Le Syndicat des agents des impôts et des domaines (SAID) prévient sur son état de santé et alerte sur les « violences physiques » dont il a fait l’objet lors de son arrestation. « L’attitude inqualifiable des autorités visant à jeter le déshonneur sur ce haut fonctionnaire et par ricochet, la précarisation du statut d’agent des impôts et des domaines », ne saurait prospérer dit le syndicat qui a décidé de commettre un avocat pour sa défense.

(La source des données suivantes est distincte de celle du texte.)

Lemma process_event_spec evs event eng ests :
  event_ok event → quiet eng → following (OpEvent <$> evs) eng ests →
  match process_event exp log2 fuel fp event eng ests with
  | Ok (eng', ests') => quiet eng' ∧ following (OpEvent <$> (evs ++ [event])) eng' ests'
  | Err e => e = NoDrainableWindow ∧ suppressed_window evs
  | Panic => False
  end.
Proof using Hplans.
  intros Hev Hq (l & Hl & Ht & Hs). unfold process_event.
  pose proof (retry_spec (OpEvent event) NoDrainableWindow UpdateFailed _ eng ests l ltac:(done) Hev Hl Ht Hs) as H. cbn [run_engine_op] in H.
  destruct (retry _ _ _ _ _ _ _ _ _ _) as [[eng1 ests1]|e|]; [|destruct H as (-> & Hsil & Hno); split; [done|by eapply stuck_suppressed]|done].
  destruct H as (l1 & Hl1 & Ht1 & Hs1). ostep. rewrite fmap_app. destruct (pending_windows_full eng1) eqn:Hfull; [|split; [done|by exists l1]].
  destruct (drain_replaying _ _ _ _ Hl1 Ht1 Hs1) as (ds & -> & _ & Ht2 & Hs2). ostep.
  split; [by eapply drained_quiet|]. eexists. split; [|by split]. by rewrite (same_plans (λ x, spec_drain x.2)).
Qed.

(** The final flush finds room in every query. *)
Lemma finish_replay_spec ops eng ests :
  quiet eng → following ops eng ests →
  ∃ eng' ests', finish_replay exp log2 fuel fp eng ests = Ok (eng', ests') ∧ following (ops ++ [OpFinish]) eng' ests'.
Proof using Hplans.
  intros Hq (l & Hl & Ht & Hs). unfold finish_replay.
  pose proof (retry_spec OpFinish NoDrainableFinal FlushFailed ops eng ests l ltac:(done) I Hl Ht Hs) as H. cbn [run_engine_op] in H.
  destruct (retry _ _ _ _ _ _ _ _ _ _) as [[eng1 ests1]|e|]; [by exists eng1, ests1|exfalso|done].
  destruct H as (_ & _ & Hno). apply not_true_iff_false in Hno. apply Hno, forallb_forall. intros x Hx%list_elem_of_In.
  pose proof (quiet_room _ _ _ Hq Ht Hx) as Hroom. unfold EngineSpec.has_room. apply Z.leb_le. cbn [op_closes]. case_match; lia.
Qed.

Lemma replay_loop_spec turns r evs eng ests n :
  input_ok r → (left r < turns)%nat → quiet eng → following (OpEvent <$> evs) eng ests → n = zlen evs mod u64_mod →
  let '(es, end_) := events_loop turns r in
  match replay_loop exp log2 fuel fp turns r eng ests n with
  | Ok (eng', ests', n') => end_ = Ok tt ∧ quiet eng' ∧ following (OpEvent <$> (evs ++ es)) eng' ests' ∧ n' = zlen (evs ++ es) mod u64_mod
  | Err (BadRecord e) => end_ = Err e
  | Err NoDrainableWindow => ∃ k, suppressed_window (evs ++ take k es)
  | _ => False
  end.
Proof using Hplans.
  revert r evs eng ests n. induction turns as [|turns IH]; intros r evs eng ests n Hr Hleft Hq Hf ->; [lia|]. cbn [events_loop replay_loop].
  pose proof (next_event_loop_spec (Datatypes.S (left r)) r Hr ltac:(lia)) as Hne. change (next_event_loop _ r) with (next_event r) in Hne.
  destruct (next_event r) as [[[event|]|e|] r']; [|by rewrite app_nil_r|done|done]. destruct Hne as (Hev & Hr' & Hl').
  pose proof (process_event_spec evs event eng ests Hev Hq Hf) as Hp.
  destruct (process_event _ _ _ _ _ _ _) as [[eng1 ests1]|e|].
  - destruct Hp as [Hq1 Hf1]. ostep.
    assert (zlen evs mod u64_mod +ʷ 1 = zlen (evs ++ [event]) mod u64_mod) as En.
    { unfold wadd64, wrap64. by rewrite Zplus_mod_idemp_l, zlen_app. }
    specialize (IH r' (evs ++ [event]) eng1 ests1 _ Hr' ltac:(lia) Hq1 Hf1 En). destruct (events_loop turns r') as [es end_].
    rewrite <- app_assoc in IH. destruct (replay_loop _ _ _ _ _ _ _ _ _) as [[[eng2 ests2] n2]|[]|]; try done.
    destruct IH as [k Hk]. exists (Datatypes.S k). cbn [take]. by rewrite <- app_assoc in Hk.
  - destruct Hp as [-> Hsup]. destruct (events_loop turns r') as [es end_]. exists 0%nat. by rewrite app_nil_r.
  - done.
Qed.
Lemma new_following eng : engine_new (WS := QueryState_Window fuel) plans h = Ok eng → quiet eng ∧ following [] eng [].
Proof using Hplans.
  intros Hn. pose proof (engine_new_spec (WS := QueryState_Window fuel) (supported := supported fuel) (like := like fuel) h plans eng (plans_fine Hplans) Hn) as Ht. unfold tracks_all in Ht. split.
  - unfold quiet, pending_windows_full. clear Hn. assert (Forall (λ x : Plan * Spec, x.2 = spec_new) ((λ p, (p, spec_new)) <$> plans)) as Hnew
      by (apply Forall_fmap, Forall_true; done).
    induction Ht as [|q [p A] qs l (Hp & r & Hr & HA) _ IH]; [done|]. apply Forall_cons in Hnew as [E Hnew]. cbn [fst snd existsb] in *. subst A. rewrite (IH Hnew), orb_false_r.
    unfold pending_capacity. rewrite (md_plan _ _ _ (rp_made _ _ _ _ _ HA)), (rep_out_length p h r q spec_new HA), (po_capacity _ _ Hp).
    apply Z.eqb_neq. pose proof (po_ring _ _ Hp). cbn [fst snd] in *. change (zlen (sp_out spec_new)) with 0. lia.
  - exists ((λ p, (p, spec_new)) <$> plans). split; [rewrite <- list_fmap_compose; apply list_fmap_id|]. split; [done|].
    apply Forall_fmap, Forall_forall. intros p Hp. destruct (proj1 (Forall_forall _ _) (sketches_built Hplans) p Hp) as [r Hr].
    exists r, []. split; [done|]. split; [done|]. exists [], []. split; [constructor|]. by split; [constructor|].
Qed.

(** The open windows after [ops], under their queries' names. *)
Definition open_windows ops : list (string * (Z * Z * list Item)) := currents ((λ p, (p, whole p ops)) <$> plans).

Lemma currents_whole ops ests l : l.*1 = plans → Forall (so_far ops ests) l → currents l = open_windows ops.
Proof using.
  unfold open_windows, currents. intros <- Hs. rewrite <- list_fmap_compose, <- list_fmap_compose. f_equal.
  apply list_fmap_ext. intros i [p A] Hx%list_elem_of_lookup_2. destruct (proj1 (Forall_forall _ _) Hs _ Hx) as (r & outs & _ & Hw & _).
  cbn [compose fst snd] in *. rewrite Hw. done.
Qed.

Lemma export_spec ops eng ests : following ops eng ests → ∃ ws,
  export_snapshots fuel eng = Ok (concat ((λ w, snapshot_exports (qw_state w) (qw_query_name w)) <$> ws)) ∧
  Forall2 (output_rep (WS := QueryState_Window fuel) (like := like fuel) h plans) ws (open_windows ops).
Proof using Hplans.
  intros (l & Hl & Ht & Hs). destruct (current_windows_rep (LW := QueryState_Lawful fuel) h plans eng l (conj Ht Hl)) as (ws & Hw & Ho).
  exists ws. unfold export_snapshots. rewrite Hw. split; [done|]. by rewrite <- (currents_whole ops ests l).
Qed.

(** [C?] Replaying a capture gives every window's estimates exactly once.  For any
    plans the planner makes and any input: either the whole file is read, and
    then the estimates of each query are those of all the windows its events
    complete, the final flush included, in order, though they were drained in
    batches along the way, and the snapshots are those of the open windows; or
    the header or a record is broken, as the reader says; or replay gives up
    over a completed window, of a sliding query, that emits nothing.  It never
    panics, never fails otherwise, and the final flush is never refused. *)
Theorem replay_exact (s : Stream) (snapshot_out : bool) (Hs : bytes_ok (available s)) :
  match run exp log2 fuel fp plans h s snapshot_out with
  | Ok out => ∃ r evs ws, PcapReader_new s = Ok r ∧ read_events r = (evs, Ok tt) ∧ rd_events out = zlen evs mod u64_mod ∧
      (∀ p, p ∈ plans → every_window p ((OpEvent <$> evs) ++ [OpFinish]) (rd_estimates out)) ∧
      rd_snapshots out = (if snapshot_out then concat ((λ w, snapshot_exports (qw_state w) (qw_query_name w)) <$> ws) else []) ∧
      Forall2 (output_rep (WS := QueryState_Window fuel) (like := like fuel) h plans) ws (open_windows ((OpEvent <$> evs) ++ [OpFinish]))
  | Err (BadHeader e) => PcapReader_new s = Err e
  | Err (BadRecord e) => ∃ r evs, PcapReader_new s = Ok r ∧ read_events r = (evs, Err e)
  | Err NoDrainableWindow => ∃ r evs stop k, PcapReader_new s = Ok r ∧ read_events r = (evs, stop) ∧ suppressed_window (take k evs)
  | _ => False
  end.
Proof using Hplans.
  destruct (engine_new_ok (WS := QueryState_Window fuel) h plans (names_distinct Hplans) (sketches_built Hplans)) as [eng0 Hnew]. unfold run. rewrite Hnew.
  destruct (new_following eng0 Hnew) as [Hq0 Hf0]. cbn [map_err]. ostep.
  destruct (new_spec s Hs) as [Hnp Hr0]. destruct (PcapReader_new s) as [r|e|] eqn:Er; cbn [map_err]; ostep; [|done|done].
  destruct (Hr0 r eq_refl) as [Hi Hleft].
  pose proof (replay_loop_spec (Datatypes.S (left r)) r [] eng0 [] 0 Hi ltac:(lia) Hq0 Hf0 ltac:(done)) as H.
  change (events_loop _ r) with (read_events r) in H. destruct (read_events r) as [evs stop] eqn:Ee. cbn [app] in H. change (left r) with (length (available (reader r))) in H.
  destruct (replay_loop _ _ _ _ _ _ _ _ _) as [[[eng ests] n]|[]|]; try done.
  - destruct H as (-> & Hq & Hf & ->). ostep. destruct (finish_replay_spec _ _ _ Hq Hf) as (eng1 & ests1 & -> & Hf1). ostep.
    destruct (export_spec _ _ _ Hf1) as (ws & Hexp & Hws).
    assert ((if snapshot_out then map_err ExportFailed (export_snapshots fuel eng1) else Ok []) =
      Ok (if snapshot_out then concat ((λ w, snapshot_exports (qw_state w) (qw_query_name w)) <$> ws) else [])) as ->
      by (destruct snapshot_out; [by rewrite Hexp|done]).
    ostep. destruct Hf1 as (l & Hl & Ht & Hs1). destruct (drain_replaying _ _ _ _ Hl Ht Hs1) as (ds & -> & _ & Ht2 & Hs2). ostep.
    exists r, evs, ws. cbn [rd_estimates rd_events rd_snapshots]. split_and!; try done.
    intros p Hp. rewrite <- Hl in Hp. apply list_elem_of_fmap in Hp as ([p' A] & -> & Hx). cbn [fst].
    destruct (proj1 (Forall_forall _ _) Hs2 (p', spec_drain A)) as (r' & outs & Hr' & Hw & He).
    { apply (list_elem_of_fmap_2 (λ x : Plan * Spec, (x.1, spec_drain x.2)) _ _ Hx). }
    exists r'. split; [done|]. cbn [fst snd] in *. rewrite Hw. cbn [with_out sp_out spec_drain]. by rewrite app_nil_r.
  - exists r, evs. by rewrite Ee, H.
  - destruct H as [k Hk]. by exists r, evs, stop, k.
Qed.
End spec.
Lemma download_names_differ_witness :
  "octocat" <> ""
  /\ download_name (Some "octocat") = download_name (Some "octocat")
  /\ "octocat" = "octocat".
Proof.
  assert (Hl : "octocat" <> "") by discriminate.
  split; [exact Hl|]. split; [reflexivity|].
  exact (download_names_differ "octocat" "octocat" Hl Hl eq_refl).
Defined.

(** X18. Both handlers do nothing at all exactly when no receipt is shown;
    with a receipt on the page each of them always does something, be it
    only the report of a failure. *)
Theorem handlers_need_a_receipt (Stats : Type) (b : Home.Browser) (st : PageState Stats) :
  (Home.handleShare b st = [] <-> data st = None)
  /\ (Home.handleDownload_effects b st = [] <-> data st = None)
  /\ (handleDownload st = None <-> data st = None).
Proof.
  unfold Home.handleShare, Home.handleDownload_effects, handleDownload, receiptRef_current.
  destruct (data st) as [d|]; cbn [negb].
  - repeat split; try discriminate.
    + destruct (Home.toPng b); [|discriminate].
      destruct (Home.fetch_blob b); cbn [negb]; [|discriminate].
      destruct (Home.navigator_share b); [discriminate|].
      destruct (Home.toPng_quality b); discriminate.
    + destruct (Home.toPng_quality b); discriminate.
  - repeat split; reflexivity.
Qed.

(** X19. [handleShare] ends in a download only as the fallback: the export
    and the blob succeeded, the browser has no [navigator.share], and the
    second export succeeded; the file then carries the name [handleDownload]
    gives it. It never both shares and downloads. *)
Theorem share_downloads_only_as_fallback (Stats : Type)
    (b : Home.Browser) (st : PageState Stats) (name href : string) :
  (In (Home.LinkClick name href) (Home.handleShare b st)
   <-> (exists dataUrl, Home.toPng b = Some dataUrl)
       /\ Home.fetch_blob b = true
       /\ Home.navigator_share b = None
       /\ Home.toPng_quality b = Some href
       /\ handleDownload st = Some name)
  /\ (forall title text fileName fileType,
        In (Home.NavigatorShare title text fileName fileType) (Home.handleShare b st) ->
        ~ In (Home.LinkClick name href) (Home.handleShare b st)).
Proof.
  unfold Home.handleShare, Home.handleDownload_effects, handleDownload, receiptRef_current.
  destruct (data st) as [d|]; cbn [negb option_map].
  - destruct (Home.toPng b) as [url|].
    + destruct (Home.fetch_blob b); cbn [negb].
      * destruct (Home.navigator_share b) as [resolves|].
        -- split.
           ++ split.
              ** intros [Hx|Hx]; [discriminate Hx|].
                 destruct resolves; [destruct Hx|destruct Hx as [Hx|[]]; discriminate Hx].
              ** intros (_ & _ & Hx & _). discriminate Hx.
           ++ intros t x f ty _ [Hx|Hx]; [discriminate Hx|].
              destruct resolves; [destruct Hx|destruct Hx as [Hx|[]]; discriminate Hx].
        -- destruct (Home.toPng_quality b) as [url'|].
           ++ split.
              ** split.
                 --- intros [Hx|[]]. injection Hx as <- <-.
                     repeat split; eauto.
                 --- intros (_ & _ & _ & Hq & Hn). injection Hq as <-. injection Hn as <-.
                     left. reflexivity.
              ** intros t x f ty [Hx|[]]. discriminate Hx.
           ++ split.
              ** split.
                 --- intros [Hx|[]]. discriminate Hx.
                 --- intros (_ & _ & _ & Hq & _). discriminate Hq.
              ** intros t x f ty [Hx|[]]. discriminate Hx.
      * split.
        -- split.
           ++ intros [Hx|[]]. discriminate Hx.
           ++ intros (_ & Hx & _). discriminate Hx.
        -- intros t x f ty [Hx|[]]. discriminate Hx.
    + split.
      * split.
        -- intros [Hx|[]]. discriminate Hx.
        -- intros ([url Hx] & _). discriminate Hx.
      * intros t x f ty [Hx|[]]. discriminate Hx.
  - split.
    + split; [intros []|].
      intros (_ & _ & _ & _ & Hx). discriminate Hx.
    + intros t x f ty [].
Qed.

(** X20. What is handed to the share sheet is always the same title, the
    file name [github-receipt.png] without the handle, and a text that
    names the handle of the receipt on the page, with no stand-in when the
    handle is empty. *)
Theorem shared_content_is_fixed (Stats : Type)
    (b : Home.Browser) (st : PageState Stats) (title text fileName fileType : string)
    (Hshared : In (Home.NavigatorShare title text fileName fileType)
                  (Home.handleShare b st)) :
  title = "My GitHub Receipt"
  /\ fileName = "github-receipt.png"
  /\ fileType = "image/png"
  /\ exists d, data st = Some d
               /\ text = "Check out my GitHub stats for "
                         ++ GitHubUser.login (userData d) ++ "!".
Proof.
  revert Hshared.
  unfold Home.handleShare, Home.handleDownload_effects, Home.login_text, receiptRef_current.
  destruct (data st) as [d|]; cbn [negb]; [|intros []].
  destruct (Home.toPng b) as [url|]; [|intros [Hx|[]]; discriminate Hx].
  destruct (Home.fetch_blob b); cbn [negb]; [|intros [Hx|[]]; discriminate Hx].
  destruct (Home.navigator_share b) as [resolves|].
  - intros [Hx|Hx].
    + injection Hx as <- <- <- <-. repeat split. exists d. auto.
    + destruct resolves; [destruct Hx|destruct Hx as [Hx|[]]; discriminate Hx].
  - destruct (Home.toPng_quality b); intros [Hx|[]]; discriminate Hx.
Qed.
(** X17.  An import that fails leaves no trace: it reports 0 rows, and the
    database and the list of log entries are the ones it was given. *)
Theorem failed_import_changes_nothing conn file settings log now now_done r conn' log' :
  import_single_csv conn file settings log now now_done = Returned (r, conn', log') →
  success r = false →
  conn' = conn ∧ log' = log ∧ rows_imported r = 0.
Proof.
  unfold import_single_csv.
  destruct (parse_filename (filename file)) as [base date].
  case_bool_decide as Hbase; [by intros [= <- <- <-]|].
  set (tn := "raw" +:+ base_name_to_table_name base).
  set (load := match read_csv_file file settings with (_, _) => _ end).
  assert (load = Returned (r, conn', log') → success r = false →
          conn' = conn ∧ log' = log ∧ rows_imported r = 0) as Hload.
  { subst load. destruct (read_csv_file file settings) as [[df|] enc];
      [|by intros [= <- <- <-]].
    destruct (if RawToStg.table_exists conn tn then _ else _) as [conn1|e];
      by intros [= <- <- <-]. }
  destruct (RawToStg.table_exists conn tn) eqn:Hex; [|done].
  destruct (get_csv_columns file settings) as [[cc|] [err|]]; try done.
  - case_bool_decide; [done | by intros [= <- <- <-]].
  - destruct (compare_columns _ cc) as [[[] missing] extra]; simpl;
      [done | by intros [= <- <- <-]].
  - case_bool_decide; [done | by intros [= <- <- <-]].
Qed.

Le même syndicat donne d’ailleurs rendez-vous le 29 mars prochain, pour la tenue d’une assemblée générale extraordinaire, aux fins d’information et d’adoption d’une stratégie pour sa libération. Une grève n’est pas exclue, selon un inspecteur à Maderpost, soulignant que ce sont des dizaines de milliards que l’État pourra perdre en quelques heures.
« Les seules ressources qui font vivre le Sénégal à travers les salaires, la politique d’aide sociale et garantissent les emprunts sont les recettes fiscales et douanières. Nous n’avons pas encore l’argent du pétrole et du gaz pour nous en priver. Ne jouons pas alors avec », dit un inspecteur qui souhaite un « tassement de la tension et la paix dans ce corps indispensable pour le pays qu’est la DGID trop politisée » à son avis.
Pour en revenir à Paris, les magistrats constatent que l’interdiction de la manifestation sur la place de la Concorde le 18 mars dernier s’est « soldée par une multitude de placements en garde-à-vue, sans éléments pour caractériser une infraction, Sur 292 interpellations, 283 ont ainsi donné lieu à un classement sans suite. Cette utilisation dévoyée de la garde-à-vue illustre les dérives du maintien de l’ordre, qui détourne l’appareil judiciaire pour le mettre entièrement à son service ».
« Nous condamnons cette politique de répression du mouvement social et toutes les violences policières illégales qui seraient survenues au cours des derniers jours, et appelons à ce qu’elles ne demeurent pas sans suite, sans attendre de nouveaux drames », dit le Syndicat des magistrats français.
Poursuivant : « Dans ce contexte inquiétant qui s’étend au-delà de la capitale et révèle une crise sociale d’ampleur, nous appelons le pouvoir exécutif, dans le strict respect de la séparation des pouvoirs, à laisser l’autorité judiciaire exercer son office de protection de la liberté individuelle, sans ingérence ni instrumentalisation ».
Le parallèle est fait avec Dakar et plus largement le Sénégal qui vit des heures lourdes de tension à moins d’un an d’une présidentielle plus que jamais complexe.